By Kimberley Tick  |  31 December 2025

Coming Back Into Right Relationship

With Time, Attention, and the Inner Life

There was a point this year where I realised I was not unwell, unmotivated, or lacking discipline.
I was simply out of right relationship with my time and attention.

Like many people, I had developed habits that did not feel nourishing: endless scrolling, consuming content that left me more scattered than informed, and a subtle sense of overwhelm that crept in even on quieter days. None of this happened because I did not care about my wellbeing; it happened because modern life is very good at pulling our attention outward while offering very little support for tending the inner life.

As a nutritionist, I think often about what feeds us.
Not just food, but information, stimulation, pace, and rhythm.

And I began to ask a different question:

What would it look like to live in right relationship with my time, attention, and inner life?

Distraction Is Not a Personal Failure

We often frame distraction as a lack of discipline. In my experience, both personally and professionally, distraction is more often a signal.

A signal that we are tired.
Overstimulated.
Under-rested.
Longing for beauty, novelty, or comfort.

Endless scrolling does not usually mean we want more content; it often means we need less noise and more care.

When I stopped moralising my habits and started listening to them, things shifted.

Intentional Living as Repair, Not Control

Intentional living is often marketed as optimisation: better routines, tighter schedules, and greater productivity. For me, it became something much more nuanced and far more sustainable.

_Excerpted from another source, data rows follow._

(** Swapping a piece with itself. *)
Lemma swap_loop_self n : forall p i b, 0 <= p + i -> p + i + Z.of_nat n <= lenZ b ->
  swap_loop n p p i b = Ret (tt, b).
Proof.
  induction n as [|n IH]; intros p i b H1 H2; [done|]. simpl.
  destruct (nthZ_lt_Some b (p + i)) as [v Hv]; [lia|].
  assert (rdb (p + i) b = Ret (v, b)) as Hr by (unfold rdb; by rewrite Hv).
  assert (wrb (p + i) v b = Ret (tt, b)) as Hw
    by (unfold wrb, rdb, bind; rewrite Hv; unfold must, modify, ret; by rewrite updZ_id).
  rewrite !(bind_Ret _ _ _ _ _ Hr), !(bind_Ret _ _ _ _ _ Hw). apply IH; lia.
Qed.

(** ** Arrays of elements *)

Section Correct.
Context (compar : list Z -> list Z -> Z) (size : Z) (pre post : list Z).
Context (Hsize : 0 < size).

Definition sized (xs : list (list Z)) : Prop := Forall (fun x => lenZ x = size) xs.
(** The buffer that holds the elements [xs] between [pre] and [post]. *)
Definition holding (xs : list (list Z)) : list Z := pre ++ concat xs ++ post.
(** The address of element [i]. *)
Definition at_index (i : Z) : Z := lenZ pre + i * size.

Lemma at_index_0 : at_index 0 = lenZ pre.
Proof. unfold at_index. lia. Qed.

Lemma lenZ_concat xs : sized xs -> lenZ (concat xs) = lenZ xs * size.
Proof.
  induction 1 as [|x xs Hx _ IH]; [done|]. simpl. rewrite lenZ_app, IH, Hx. unfold lenZ. simpl length. lia.
Qed.

Lemma holding_split l1 x l2 : holding (l1 ++ x :: l2) = (pre ++ concat l1) ++ x ++ (concat l2 ++ post).
Proof. unfold holding. rewrite concat_app. simpl. assoc. Qed.

Lemma at_index_split l1 : sized l1 -> at_index (lenZ l1) = lenZ (pre ++ concat l1).
Proof. intros H. unfold at_index. by rewrite lenZ_app, lenZ_concat. Qed.

Lemma element_run l1 x l2 i : sized (l1 ++ x :: l2) -> i = lenZ l1 ->
  element (at_index i) size (holding (l1 ++ x :: l2)) = Ret (x, holding (l1 ++ x :: l2)).
Proof.
  intros [H1 [Hx _]%Forall_cons]%Forall_app ->. rewrite holding_split. apply element_mid; [|done].
  by apply at_index_split.
Qed.

Lemma swap_run l1 x l2 y l3 i j : sized (l1 ++ x :: l2 ++ y :: l3) ->
  i = lenZ l1 -> j = lenZ l1 + 1 + lenZ l2 ->
  swap_elements (at_index i) (at_index j) size (holding (l1 ++ x :: l2 ++ y :: l3)) =
    Ret (tt, holding (l1 ++ y :: l2 ++ x :: l3)) /\
  swap_elements (at_index j) (at_index i) size (holding (l1 ++ x :: l2 ++ y :: l3)) =
    Ret (tt, holding (l1 ++ y :: l2 ++ x :: l3)).
Proof.
  intros Hs -> ->. apply Forall_app in Hs as [H1 [Hx [H2 [Hy H3]%Forall_cons]%Forall_app]%Forall_cons].
  unfold swap_elements, holding. rewrite !concat_app. simpl. rewrite !concat_app. simpl.
  destruct (swap_loop_run (Z.to_nat size) (pre ++ concat l1) [] x (concat l2) [] y (concat l3 ++ post)
    (at_index (lenZ l1)) (at_index (lenZ l1 + 1 + lenZ l2)) 0) as [R1 R2];
    [unfold lenZ in *; lia|unfold lenZ in *; lia|done|done|by apply at_index_split|..].
  { rewrite <- at_index_split, lenZ_concat by done. unfold at_index. rewrite Hx.
    change (lenZ (@nil Z)) with 0. lia. }
  simpl in R1, R2. rewrite <- !app_assoc in *. split; [exact R1|exact R2].
Qed.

I began to see intentional living as a form of repair:

  • Repairing my relationship with time

  • Repairing my relationship with attention

  • Repairing my relationship with rest, rhythm, and enoughness

This was not about doing more; it was about doing fewer things more consciously.

A Simple Framework I Now Choose to Live By

Over time, I developed a personal framework. It is not a rulebook, but a gentle structure I return to when life feels noisy or out of balance.

1. One Guiding Question

Does this deepen my attention, or diffuse it?

This single question now guides many small decisions: what I read, how I rest, when I log off, and how I move through my day.

2. Three Daily Anchors

Even on difficult days, I aim for:

  • A morning opening: light, warmth, breath

  • A midday grounding: real food, movement, daylight

  • An evening closing: screens down, reflection, rest

If nothing else happens, these anchors hold the day.

3. Replace, Do Not Remove

When I feel the urge to scroll, I ask a different question:
What am I actually needing right now?

Often it is:

  • rest

  • novelty

  • reassurance

  • beauty

  • connection

Rather than removing the habit through force, I try to meet the underlying need more directly.

4. Living Cyclically

Bodies, and especially women’s bodies, are not designed for constant output.

Seasonal rhythms, slower winters, lighter summers, and periods of gathering and release are not indulgent; they are biologically appropriate.

Honouring these rhythms has been especially important for me in midlife.

What This Has Changed for Me

I still scroll sometimes.
I still lose focus occasionally.
But I no longer feel at war with myself.

There is more spaciousness in my days.
More presence at meals.
More attention when I listen.
More trust that rest is not wasted time.

Most importantly, there is less shame.

Honour the Call

If you are feeling scattered, overstimulated, or quietly exhausted, I want to offer this reframe:

You do not need more discipline; you need a kinder relationship with your time and attention.

You might start by asking yourself:

What would living in right relationship look like for me, right now?

Small shifts, gently repeated, can change far more than rigid rules ever will.